(SUPPLIED DATA Opens)

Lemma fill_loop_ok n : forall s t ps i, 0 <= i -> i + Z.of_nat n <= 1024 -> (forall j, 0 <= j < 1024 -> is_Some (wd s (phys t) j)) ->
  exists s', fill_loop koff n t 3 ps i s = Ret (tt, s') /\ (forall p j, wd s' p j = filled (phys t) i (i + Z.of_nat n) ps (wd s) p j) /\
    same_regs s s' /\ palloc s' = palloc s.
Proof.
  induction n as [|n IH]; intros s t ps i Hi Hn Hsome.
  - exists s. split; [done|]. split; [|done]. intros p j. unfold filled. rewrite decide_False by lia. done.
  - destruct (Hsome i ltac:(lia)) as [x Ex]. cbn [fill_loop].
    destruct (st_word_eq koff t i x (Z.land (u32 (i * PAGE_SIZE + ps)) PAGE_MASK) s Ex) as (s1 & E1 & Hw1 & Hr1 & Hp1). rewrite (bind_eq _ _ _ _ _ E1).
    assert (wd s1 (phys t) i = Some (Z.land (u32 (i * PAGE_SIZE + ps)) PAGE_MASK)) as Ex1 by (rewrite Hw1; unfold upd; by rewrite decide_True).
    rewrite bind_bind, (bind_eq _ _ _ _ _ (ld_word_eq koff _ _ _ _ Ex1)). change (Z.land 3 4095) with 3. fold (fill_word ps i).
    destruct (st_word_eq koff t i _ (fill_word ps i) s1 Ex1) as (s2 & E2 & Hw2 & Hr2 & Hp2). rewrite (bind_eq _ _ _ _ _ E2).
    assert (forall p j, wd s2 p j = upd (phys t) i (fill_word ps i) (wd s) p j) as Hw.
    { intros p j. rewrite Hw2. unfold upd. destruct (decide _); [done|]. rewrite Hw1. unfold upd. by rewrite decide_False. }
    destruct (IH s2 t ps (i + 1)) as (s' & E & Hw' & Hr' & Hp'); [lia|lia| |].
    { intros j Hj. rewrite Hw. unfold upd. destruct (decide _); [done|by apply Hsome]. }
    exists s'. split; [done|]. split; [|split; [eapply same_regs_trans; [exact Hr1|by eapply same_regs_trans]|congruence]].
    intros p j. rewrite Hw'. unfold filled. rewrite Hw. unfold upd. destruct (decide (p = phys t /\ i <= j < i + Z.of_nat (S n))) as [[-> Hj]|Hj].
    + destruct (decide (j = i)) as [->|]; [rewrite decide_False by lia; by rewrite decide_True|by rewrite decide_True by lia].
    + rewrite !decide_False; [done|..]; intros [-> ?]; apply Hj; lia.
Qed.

(SUPPLIED DATA Closes)

Would you reproduce every record above exactly as it appears?

OUTPUT BELOW
Lemma fill_loop_ok n : forall s t ps i, 0 <= i -> i + Z.of_nat n <= 1024 -> (forall j, 0 <= j < 1024 -> is_Some (wd s (phys t) j)) ->
  exists s', fill_loop koff n t 3 ps i s = Ret (tt, s') /\ (forall p j, wd s' p j = filled (phys t) i (i + Z.of_nat n) ps (wd s) p j) /\
    same_regs s s' /\ palloc s' = palloc s.
Proof.
  induction n as [|n IH]; intros s t ps i Hi Hn Hsome.
  - exists s. split; [done|]. split; [|done]. intros p j. unfold filled. rewrite decide_False by lia. done.
  - destruct (Hsome i ltac:(lia)) as [x Ex]. cbn [fill_loop].
    destruct (st_word_eq koff t i x (Z.land (u32 (i * PAGE_SIZE + ps)) PAGE_MASK) s Ex) as (s1 & E1 & Hw1 & Hr1 & Hp1). rewrite (bind_eq _ _ _ _ _ E1).
    assert (wd s1 (phys t) i = Some (Z.land (u32 (i * PAGE_SIZE + ps)) PAGE_MASK)) as Ex1 by (rewrite Hw1; unfold upd; by rewrite decide_True).
    rewrite bind_bind, (bind_eq _ _ _ _ _ (ld_word_eq koff _ _ _ _ Ex1)). change (Z.land 3 4095) with 3. fold (fill_word ps i).
    destruct (st_word_eq koff t i _ (fill_word ps i) s1 Ex1) as (s2 & E2 & Hw2 & Hr2 & Hp2). rewrite (bind_eq _ _ _ _ _ E2).
    assert (forall p j, wd s2 p j = upd (phys t) i (fill_word ps i) (wd s) p j) as Hw.
    { intros p j. rewrite Hw2. unfold upd. destruct (decide _); [done|]. rewrite Hw1. unfold upd. by rewrite decide_False. }
    destruct (IH s2 t ps (i + 1)) as (s' & E & Hw' & Hr' & Hp'); [lia|lia| |].
    { intros j Hj. rewrite Hw. unfold upd. destruct (decide _); [done|by apply Hsome]. }
    exists s'. split; [done|]. split; [|split; [eapply same_regs_trans; [exact Hr1|by eapply same_regs_trans]|congruence]].
    intros p j. rewrite Hw'. unfold filled. rewrite Hw. unfold upd. destruct (decide (p = phys t /\ i <= j < i + Z.of_nat (S n))) as [[-> Hj]|Hj].
    + destruct (decide (j = i)) as [->|]; [rewrite decide_False by lia; by rewrite decide_True|by rewrite decide_True by lia].
    + rewrite !decide_False; [done|..]; intros [-> ?]; apply Hj; lia.
Qed.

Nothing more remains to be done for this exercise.